Work to be completed
The required output is the exact run of lines below that opens at the line with "(files twins) (notices twins)))." and closes at the line with "destruct (lookup _".

──────────────────────────────

(** * Capitrack: valuation and reconstruction engine

    A shallow embedding of the price, holdings, valuation, history and
    snapshot routes of Capitrack (the prices router, src/unnamed/part_005),
    of its currency route (src/src/routes/currencies.ts) and of the CSV
    import with its deduplication (src/services/importer.ts, which the
    sources carry in src/jest.config.js from line 21), with the properties
    the specification states about them.  The development goes on with
    what the code shows beyond its specification: the price cache across
    requests, the per-account breakdown of the valuations, the replay in
    closed form, the writing routes of the currency router, the calendar
    view of the snapshots and the holdings of one account
    (src/src/routes/accounts.ts).

    Conventions of the embedding.
    - SQLite REAL and JavaScript number values are exact rationals ([Qc]);
      overflow, Infinity and NaN of IEEE doubles are outside the model, and
      so is their rounding.  Where that rounding decides a claim, the
      totals loop of the summary is also embedded over an arithmetic of its
      own ([Arith]), of which the exact numbers and the doubles are
      instances.  A division that
      JavaScript or SQL would perform by zero is made visible by [js_div],
      which returns [None] there.
    - A table with a primary key is a finite map from the key to the row
      (accounts, price_cache, daily_wealth); a table that the code scans row
      by row is a list (transactions, currency_rates).
    - A JavaScript object used as a dictionary is a [gmap].
    - The market-data provider is a deterministic oracle: a call either
      resolves to a value or throws. *)

From Stdlib Require Import Ascii String QArith Qcanon Qround Lqa Floats.
From Stdlib Require OrderedTypeEx.
From stdpp Require Import numbers gmap strings list fin_maps sorting pretty.

Local Open Scope Qc_scope.

(** ** Numbers *)

Definition sum_qc (l : list Qc) : Qc := foldr Qcplus 0 l.

(** The decimal literal n/d. *)
Definition dec (n : Z) (d : positive) : Qc := Q2Qc (n # d).

(** The ε of the HAVING clause and of the history filter: 0.00000001. *)
Definition eps : Qc := Q2Qc (1 # 100000000).

(** [x || d] on a JavaScript number [x]: a zero is falsy. *)
Definition num_or (x d : Qc) : Qc := if decide (x = 0) then d else x.

(** [x || d] on a possibly undefined (or NULL) number. *)
Definition opt_num_or (x : option Qc) (d : Qc) : Qc :=
  match x with Some v => num_or v d | None => d end.
(** * Image-to-PDF: the page layout computed by [generatePdf]

    A shallow embedding of the TypeScript sources

    - [types.ts]: [UploadedImage], [PageSize], [PageOrientation], [ImageFit],
      [PdfSettings];
    - [components/ImageUploader.tsx]: [handleFiles];
    - [App.tsx]: [handleUpload], the image [onload] callback and
      [DEFAULT_SETTINGS];
    - [utils/pdfUtils.ts]: [generatePdf] (the last module of
      [services/geminiService.ts] in the source tree);

    together with the properties the specification states about them.

    ** Numbers

    Every quantity [generatePdf] computes is a JavaScript [number].  The code
    is embedded once, over an interface [JsNumber] of the operations it uses
    ([* / + -], [>], [<] and numeric literals), and read in two ways:

    - [exact]: rationals extended with [+Infinity], [-Infinity] and [NaN],
      following IEEE 754 for the special values, without rounding and without
      a sign on zero.  General theorems about the measurements are proved
      here.
    - [float]: binary64, the kernel's primitive floats, bit for bit what a
      JavaScript engine computes.  Concrete runs are evaluated here, and
      where rounding changes a conclusion the binary64 run is given beside
      the exact one.

    What only follows the control flow is proved for any [JsNumber]. *)

From Stdlib Require Import QArith Qreduction Lqa Lia.
From Stdlib Require Import ZArith NArith Bool List Permutation Ascii String.
From Stdlib Require Import Floats Uint63.
Import ListNotations.

Close Scope Q_scope.
Set Implicit Arguments.

(* ================================================================== *)
(** ** The number interface *)

Class JsNumber (T : Type) : Type := {
  ofQ : Q -> T;          (* a decimal literal, or an integer-valued input *)
  add : T -> T -> T;
  sub : T -> T -> T;
  mul : T -> T -> T;
  div : T -> T -> T;
  gt  : T -> T -> bool;
  lt  : T -> T -> bool
}.

Declare Scope js_scope.
Delimit Scope js_scope with js.
Infix "+"  := add : js_scope.
Infix "-"  := sub : js_scope.
Infix "*"  := mul : js_scope.
Infix "/"  := div : js_scope.
Infix ">?" := gt (at level 70, no associativity) : js_scope.
Infix "<?" := lt : js_scope.

(** Pixel sizes are non-negative integers (see [UploadedImage]). *)
Definition ofN {T} `{JsNumber T} (n : N) : T := ofQ (inject_Z (Z.of_N n)).

(* ------------------------------------------------------------------ *)
(** *** Exact arithmetic with the IEEE special values *)

Inductive exact : Type :=
| Fin (q : Q)
| PInf
| NInf
| NaN.

Module Exact.

Definition Qltb (a b : Q) : bool := negb (Qle_bool b a).
Definition Qzero (a : Q) : bool := Qeq_bool a 0.

(** [inf_of b] is the infinity with the sign [b] ([true] for plus). *)
Definition inf_of (positive : bool) : exact := if positive then PInf else NInf.

Definition add (x y : exact) : exact :=
  match x, y with
  | NaN, _ | _, NaN => NaN
  | Fin a, Fin b => Fin (Qred (a + b))
  | PInf, NInf | NInf, PInf => NaN
  | PInf, _ | _, PInf => PInf
  | NInf, _ | _, NInf => NInf
  end.

Definition sub (x y : exact) : exact :=
  match x, y with
  | NaN, _ | _, NaN => NaN
  | Fin a, Fin b => Fin (Qred (a - b))
  | PInf, PInf | NInf, NInf => NaN
  | PInf, _ | _, NInf => PInf
  | NInf, _ | _, PInf => NInf
  end.

(** An infinity times a finite [a]: [NaN] at zero, else the sign product. *)
Definition mul_inf (positive : bool) (a : Q) : exact :=
  if Qzero a then NaN else inf_of (Bool.eqb positive (Qltb 0 a)).

Definition mul (x y : exact) : exact :=
  match x, y with
  | NaN, _ | _, NaN => NaN
  | Fin a, Fin b => Fin (Qred (a * b))
  | PInf, Fin a | Fin a, PInf => mul_inf true a
  | NInf, Fin a | Fin a, NInf => mul_inf false a
  | PInf, PInf | NInf, NInf => PInf
  | PInf, NInf | NInf, PInf => NInf
  end.

(** Division.  A finite zero divisor is [+0]: the zeros this program divides
    by are an image height (a non-negative integer), a difference [a - a]
    and a quotient [0 / h] with [h > 0], all [+0] in IEEE arithmetic. *)
Definition div (x y : exact) : exact :=
  match x, y with
  | NaN, _ | _, NaN => NaN
  | Fin a, Fin b =>
      if Qzero b
      then (if Qzero a then NaN else inf_of (Qltb 0 a))
      else Fin (Qred (a / b))
  | Fin _, PInf | Fin _, NInf => Fin 0
  | PInf, Fin b => inf_of (negb (Qltb b 0))
  | NInf, Fin b => inf_of (Qltb b 0)
  | PInf, PInf | PInf, NInf | NInf, PInf | NInf, NInf => NaN
  end.

(** Comparisons are [false] as soon as one side is [NaN]. *)
Definition gt (x y : exact) : bool :=
  match x, y with
  | NaN, _ | _, NaN => false
  | Fin a, Fin b => Qltb b a
  | PInf, PInf => false
  | PInf, _ => true
  | _, PInf => false
  | NInf, _ => false
  | Fin _, NInf => true
  end.

Definition lt (x y : exact) : bool := gt y x.

(** [x >= y], as JavaScript evaluates it. *)
Definition ge (x y : exact) : bool :=
  match x, y with
  | NaN, _ | _, NaN => false
  | Fin a, Fin b => Qle_bool b a
  | PInf, _ => true
  | _, NInf => true
  | _, _ => false
  end.


End Exact.

#[export] Instance exact_number : JsNumber exact := {|
  ofQ q := Fin (Qred q);
  add := Exact.add;
  sub := Exact.sub;
  mul := Exact.mul;
  div := Exact.div;
  gt  := Exact.gt;
  lt  := Exact.lt
|}.

(* ------------------------------------------------------------------ *)
(** *** binary64 *)

Module Binary64.

Definition ofZ (z : Z) : float :=
  match z with
  | Z0 => PrimFloat.zero
  | Zpos _ => PrimFloat.of_uint63 (Uint63.of_Z z)
  | Zneg p => PrimFloat.opp (PrimFloat.of_uint63 (Uint63.of_Z (Zpos p)))
  end.

(** The double nearest to [n/d]: both are converted exactly (below 2^53,
    which covers every literal of the program) and the division rounds
    once, which is how a decimal literal is read. *)
Definition ofQ (q : Q) : float :=
  PrimFloat.div (ofZ (Qnum q)) (ofZ (Zpos (Qden q))).

Definition gt (x y : float) : bool := PrimFloat.ltb y x.

End Binary64.

#[export] Instance float_number : JsNumber float := {|
  ofQ := Binary64.ofQ;
  add := PrimFloat.add;
  sub := PrimFloat.sub;
  mul := PrimFloat.mul;
  div := PrimFloat.div;
  gt  := Binary64.gt;
  lt  := PrimFloat.ltb
|}.

(* ================================================================== *)
(** ** types.ts *)

(** A browser [File]: of its content only the declared MIME type matters
    here; the bytes stay opaque. *)
Record File : Type := {
  file_name : string;
  file_type : string
}.

(** [URL.createObjectURL(file)]: a handle through which the holder reads the
    bytes of [file], unchanged. *)
Record ObjectURL : Type := createObjectURL { blob : File }.

(** [width] and [height] only ever hold the initial [0] or the
    [HTMLImageElement.width]/[height] of the decoded image (see
    [handleUpload] and [onload]): non-negative integers. *)
Record UploadedImage : Type := {
  id : string;
  file : File;
  previewUrl : ObjectURL;
  width : N;
  height : N;
  name : string;
  type : string
}.

Inductive PageSize : Type := A4 | LETTER | FIT_IMAGE.
Inductive PageOrientation : Type := PORTRAIT | LANDSCAPE | AUTO.
Inductive ImageFit : Type := CONTAIN | FILL | ORIGINAL.

Record PdfSettings : Type := {
  pageSize : PageSize;
  orientation : PageOrientation;
  margin : Q;                      (* in mm *)
  imageFit : ImageFit;
  filename : string
}.

Definition isFitImage (s : PageSize) : bool :=
  match s with FIT_IMAGE => true | _ => false end.

(* ================================================================== *)
(** ** components/ImageUploader.tsx and App.tsx: how images arrive *)

Open Scope string_scope.
Open Scope list_scope.

Definition validImageTypes : list string :=
  ["image/jpeg"; "image/png"; "image/webp"; "image/jpg"].

Definition includes (l : list string) (s : string) : bool :=
  existsb (String.eqb s) l.
(** C5. When the content of the snapshot with timestamp [ts] is readable
    and the document is a file of the vault, [restoreVersion] returns
    [true], the document then holds exactly that content, and every other
    file is as before, the index file with it when the document is not
    that file; when the content is not found, it returns [false] and the
    vault is as before. *)
Theorem restoreVersion_overwrites_document
    (JSON_parse : jsstring -> option VersionIndex)
    (settings : VersionViewSettings) (file : TFile.t) (ts : Z)
    (v : vault) (ns : list Notice) :
  (forall content old,
      getVersionContent JSON_parse settings file ts
        {| files := v; notices := ns |}
      = (Return (Some content), {| files := v; notices := ns |}) ->
      lookup (TFile.path file) v = Some (FileNode old) ->
      exists v',
        restoreVersion JSON_parse settings file ts
          {| files := v; notices := ns |}
        = (Return true, {| files := v'; notices := ns ++ [Restored] |})
        /\ read (TFile.path file) {| files := v'; notices := ns ++ [Restored] |}
           = (Return content, {| files := v'; notices := ns ++ [Restored] |})
        /\ (forall q, q <> TFile.path file -> lookup q v' = lookup q v)
        /\ (TFile.path file <> getIndexFilePath settings (TFile.name file) ->
            indexOf JSON_parse settings v' (TFile.name file)
            = indexOf JSON_parse settings v (TFile.name file)))
  /\ (getVersionContent JSON_parse settings file ts
        {| files := v; notices := ns |}
      = (Return None, {| files := v; notices := ns |}) ->
      restoreVersion JSON_parse settings file ts
        {| files := v; notices := ns |}
      = (Return false,
         {| files := v; notices := ns ++ [RestoreUnreadable] |})).
Proof.
  split.
  - intros content old G L.
    exists (setData (TFile.path file) content v).
    assert (F : forall q, q <> TFile.path file ->
                lookup q (setData (TFile.path file) content v) = lookup q v).
    { intros q Hq. rewrite lookup_setData.
      destruct (eqb (TFile.path file) q) eqn:E; [|reflexivity].
      apply eqb_eq in E. congruence. }
    repeat split.
    + now apply restoreVersion_found with (old := old).
    + unfold read. cbn [files].
      now rewrite lookup_setData, eqb_refl, L.
    + exact F.
    + intros Hne. unfold indexOf. rewrite F; [reflexivity | congruence].
  - apply restoreVersion_missing.
Qed.

Lemma restoreVersion_overwrites_document_witness :
  (exists v',
      restoreVersion Codec.parse DEFAULT_SETTINGS note 5 twins
      = (Return true, {| files := v'; notices := [Restored] |})
      /\ read (TFile.path note) {| files := v'; notices := [Restored] |}
         = (Return (js "a"), {| files := v'; notices := [Restored] |}))
  /\ restoreVersion Codec.parse DEFAULT_SETTINGS note 7 twins
     = (Return false,
        {| files := files twins; notices := [RestoreUnreadable] |}).
Proof.
  split.
  - destruct (proj1 (restoreVersion_overwrites_document
                       Codec.parse DEFAULT_SETTINGS note 5
                       (files twins) (notices twins))
                (js "a") (js "hello"))
      as (v' & R & C & _).
    + vm_compute. reflexivity.
    + reflexivity.
    + exists v'. now split.
  - apply (proj2 (restoreVersion_overwrites_document
                    Codec.parse DEFAULT_SETTINGS note 7
                    (files twins) (notices twins))).
    vm_compute. reflexivity.
Defined.

(** The service of [VersionStorage] is the unchecked one for a parser all
    of whose values have the declared type. *)
Lemma unchecked_getVersions_checked
    (JSON_parse : jsstring -> option VersionIndex)
    (settings : VersionViewSettings) (file : TFile.t) (w : world) :
  UncheckedIndex.getVersions (UncheckedIndex.checked JSON_parse) settings
    file w
  = match getVersions JSON_parse settings file w with
    | (Return vs, w') => (Return (UncheckedIndex.Array vs), w')
    | (Throw e, w') => (Throw e, w')
    end.
Proof.
  destruct w as [v ns]. rewrite getVersions_run.
  unfold UncheckedIndex.getVersions, UncheckedIndex.readVersionIndex,
    UncheckedIndex.checked, indexOf.
  unfold bind, tryCatch, getAbstractFileByPath, gets, read, ret, throw.
  cbn [files].
  destruct (lookup _ v) as [[content|]|] eqn:E; cbn [files];
    rewrite ?E; try reflexivity.
  now destruct (JSON_parse content).
Qed.

(** C6, as stated, fails: [readVersionIndex] returns what [JSON.parse]
    returns without a check, and [getVersions] reads [index.versions]
    outside any [try].  With the text [null] in the index file
    [getVersions] throws a [TypeError]; with the text [{}] it returns
    [undefined], which is no sequence. *)
Lemma getVersions_throws_on_null_index :
  UncheckedIndex.getVersions UncheckedIndex.parse DEFAULT_SETTINGS note
    (UncheckedIndex.withIndexText (js "null"))
  = (Throw UncheckedIndex.typeError,
     UncheckedIndex.withIndexText (js "null"))
  /\ UncheckedIndex.getVersions UncheckedIndex.parse DEFAULT_SETTINGS note
       (UncheckedIndex.withIndexText (js "{}"))
     = (Return UncheckedIndex.Undefined,
        UncheckedIndex.withIndexText (js "{}")).
Proof. split; vm_compute; reflexivity. Qed.
(** * aZero sparse set: a shallow embedding of SparseSet.hpp and SparseSet.h

    The repository holds two copies of one container:
    - [include/SparseSet.hpp], class [aZero::DS::SparseSet] (Insert / Erase /
      Reserve), embedded in module [DS];
    - [src/include/SparseSet.h], class [aZero::SparseSet] (Add / Remove /
      ExtendTo, with hand-written copy and move members), embedded in
      module [AZ].

    Identifiers are values of an unsigned integer type; they are modelled as
    [N] with the wrap-around of the type written out.  The three
    [std::vector] members are lists, [std::vector::at] is a partial lookup
    whose failure is the [std::out_of_range] exception, and every member
    function is a computation in a state-and-exception monad in which a
    thrown exception keeps the mutations made before it.  Elements are
    returned by value; vector capacity ([InternalSize], [shrink_to_fit]) is
    left out, and allocation never fails. *)

From stdpp Require Import base numbers option list gmap.

Local Open Scope N_scope.

(** ** The identifier type *)

(** [concept UnsignedInteger]: uint8_t, uint16_t, uint32_t or uint64_t.
    [SparseSet.h] accepts any integral type; it is modelled at the unsigned
    types, which are the ones both classes share. *)
Inductive IDWidth : Set := U8 | U16 | U32 | U64.

Definition bits (w : IDWidth) : N :=
  match w with U8 => 8 | U16 => 16 | U32 => 32 | U64 => 64 end.

Definition modulus (w : IDWidth) : N := 2 ^ bits w.

(** Conversion of an arithmetic result to [IDType]. *)
Definition wrap (w : IDWidth) (x : N) : N := x mod modulus w.

(** [std::numeric_limits<IDType>::max()]: [InvalidIndex] in SparseSet.hpp,
    [m_EmptyIndex] in SparseSet.h. *)
Definition InvalidIndex (w : IDWidth) : N := modulus w - 1.

(** [x + 1] and [x - 1] in [IDType]. *)
Definition incr (w : IDWidth) (x : N) : N := wrap w (x + 1).
Definition decr (w : IDWidth) (x : N) : N := wrap w (x + modulus w - 1).

(** A value of [IDType]. *)
Definition is_id (w : IDWidth) (x : N) : Prop := x < modulus w.

(** ** std::vector *)

Definition vsize {A} (v : list A) : N := N.of_nat (length v).

(** [v.at(i)] as an rvalue; [None] is [std::out_of_range]. *)
Definition vat {A} (v : list A) (i : N) : option A := v !! N.to_nat i.

(** [v.at(i) = x]; [None] is [std::out_of_range]. *)
Definition vput {A} (v : list A) (i : N) (x : A) : option (list A) :=
  if i <? vsize v then Some (<[N.to_nat i := x]> v) else None.

Definition push_back {A} (v : list A) (x : A) : list A := v ++ [x].

(** [v.resize(n, x)]. *)
Definition vresize {A} (n : N) (x : A) (v : list A) : list A :=
  resize (N.to_nat n) x v.

(** [ElementType()], the value [std::vector::resize(n)] fills new slots
    with. *)
Class ValueInit (E : Type) : Type := value_init : E.

(** ** The object state and the monad of member functions *)

(** Both classes declare the same four data members. *)
Record SparseSet (E : Type) : Type := mkSparseSet {
  m_ID_To_Element : list N;
  m_Element_To_ID : list N;
  m_Elements : list E;
  m_CurrentLast : N
}.
Arguments mkSparseSet {E} _ _ _ _.
Arguments m_ID_To_Element {E} _.
Arguments m_Element_To_ID {E} _.
Arguments m_Elements {E} _.
Arguments m_CurrentLast {E} _.

Definition set_ID_To_Element {E} (v : list N) (s : SparseSet E) : SparseSet E :=
  mkSparseSet v (m_Element_To_ID s) (m_Elements s) (m_CurrentLast s).
Definition set_Element_To_ID {E} (v : list N) (s : SparseSet E) : SparseSet E :=
  mkSparseSet (m_ID_To_Element s) v (m_Elements s) (m_CurrentLast s).
Definition set_Elements {E} (v : list E) (s : SparseSet E) : SparseSet E :=
  mkSparseSet (m_ID_To_Element s) (m_Element_To_ID s) v (m_CurrentLast s).
Definition set_CurrentLast {E} (c : N) (s : SparseSet E) : SparseSet E :=
  mkSparseSet (m_ID_To_Element s) (m_Element_To_ID s) (m_Elements s) c.

(** How a call ends: it returns, or [std::out_of_range] leaves it. *)
Inductive Outcome (A : Type) : Type :=
  | Returned (a : A)
  | OutOfRange.
Arguments Returned {A} _.
Arguments OutOfRange {A}.

(** A member function: from the object before the call to the outcome and
    the object after it.  The object after a throw carries every write
    made before the throw. *)
Definition M (E A : Type) : Type := SparseSet E -> Outcome A * SparseSet E.

Definition ret {E A} (a : A) : M E A := fun s => (Returned a, s).

Definition bind {E A B} (m : M E A) (k : A -> M E B) : M E B :=
  fun s => match m s with
           | (Returned a, s') => k a s'
           | (OutOfRange, s') => (OutOfRange, s')
           end.

Notation "'do' x <- m ; k" := (bind m (fun x => k))
  (at level 10, x name, m at level 100, k at level 200).
Notation "m ;; k" := (bind m (fun _ => k))
  (at level 100, k at level 200, right associativity).

(** Reading a member. *)
Definition read {E A} (f : SparseSet E -> A) : M E A := fun s => (Returned (f s), s).

(** Writing a member. *)
Definition write {E} (f : SparseSet E -> SparseSet E) : M E unit :=
  fun s => (Returned tt, f s).

(** [member.at(i)] read. *)
Definition at_ {E A} (member : SparseSet E -> list A) (i : N) : M E A :=
  fun s => match vat (member s) i with
           | Some x => (Returned x, s)
           | None => (OutOfRange, s)
           end.

(** [member.at(i) = x]. *)
Definition assign_at {E A} (member : SparseSet E -> list A)
    (set : list A -> SparseSet E -> SparseSet E) (i : N) (x : A) : M E unit :=
  fun s => match vput (member s) i x with
           | Some v => (Returned tt, set v s)
           | None => (OutOfRange, s)
           end.

(** The outcome and the object after a call. *)
Definition outcome {E A} (r : Outcome A * SparseSet E) : Outcome A := fst r.
Definition after {E A} (r : Outcome A * SparseSet E) : SparseSet E := snd r.

(** What a call does: it ends with an outcome and an object, or its
    behaviour is undefined. *)
Inductive Behaviour (E A : Type) : Type :=
  | Defined (r : Outcome A * SparseSet E)
  | Undefined.
Arguments Defined {E A} _.
Arguments Undefined {E A}.

(** A function that returns an [A] and whose body is [body] with no
    return statement: when the body has run through, control flows off the
    end of the function and the behaviour is undefined; an exception
    thrown in the body leaves the function before that. *)
Definition flows_off_the_end {E A} (body : M E unit)
    : SparseSet E -> Behaviour E A :=
  fun s => match body s with
           | (Returned _, _) => Undefined
           | (OutOfRange, s') => Defined (OutOfRange, s')
           end.

(** ** include/SparseSet.hpp *)

Module DS.
Section SparseSet_hpp.
Context {E : Type} {E0 : ValueInit E} (w : IDWidth).

(** [SparseSet()] *)
Definition SparseSet_default : SparseSet E := mkSparseSet [] [] [] 0.

(** [SparseSet(IDType numElements)] *)
Definition SparseSet_sized (numElements : N) : SparseSet E :=
    mkSparseSet (vresize numElements (InvalidIndex w) []) [] [] 0.

(** The implicitly declared copy constructor: member-wise copy. *)
Definition SparseSet_copy (Other : SparseSet E) : SparseSet E :=
    mkSparseSet (m_ID_To_Element Other) (m_Element_To_ID Other)
                (m_Elements Other) (m_CurrentLast Other).

Definition Exists (id : N) : M E bool :=
    do size <- read (fun s => vsize (m_ID_To_Element s));
    if size <=? id then ret false
    else
      do elementIndex <- at_ m_ID_To_Element id;
      ret (negb (elementIndex =? InvalidIndex w)).

(** [void Insert(IDType id, const ElementType& element)] *)
Definition Insert (id : N) (element : E) : M E unit :=
    do present <- Exists id;
    if negb present then
      do last <- read m_CurrentLast;
      do size <- read (fun s => vsize (m_Elements s));
      (if last <? size then
         assign_at m_Elements set_Elements last element;;
         assign_at m_Element_To_ID set_Element_To_ID last id
       else
         write (fun s => set_Elements (push_back (m_Elements s) element) s);;
         write (fun s => set_Element_To_ID (push_back (m_Element_To_ID s) id) s));;
      do cur <- read m_CurrentLast;
      assign_at m_ID_To_Element set_ID_To_Element id cur;;
      do cur' <- read m_CurrentLast;
      write (set_CurrentLast (incr w cur'))
    else ret tt.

──────────────────────────────

Output below
                    (files twins) (notices twins))).
    vm_compute. reflexivity.
Defined.

(** The service of [VersionStorage] is the unchecked one for a parser all
    of whose values have the declared type. *)
Lemma unchecked_getVersions_checked
    (JSON_parse : jsstring -> option VersionIndex)
    (settings : VersionViewSettings) (file : TFile.t) (w : world) :
  UncheckedIndex.getVersions (UncheckedIndex.checked JSON_parse) settings
    file w
  = match getVersions JSON_parse settings file w with
    | (Return vs, w') => (Return (UncheckedIndex.Array vs), w')
    | (Throw e, w') => (Throw e, w')
    end.
Proof.
  destruct w as [v ns]. rewrite getVersions_run.
  unfold UncheckedIndex.getVersions, UncheckedIndex.readVersionIndex,
    UncheckedIndex.checked, indexOf.
  unfold bind, tryCatch, getAbstractFileByPath, gets, read, ret, throw.
  cbn [files].
  destruct (lookup _ v) as [[content|]|] eqn:E; cbn [files];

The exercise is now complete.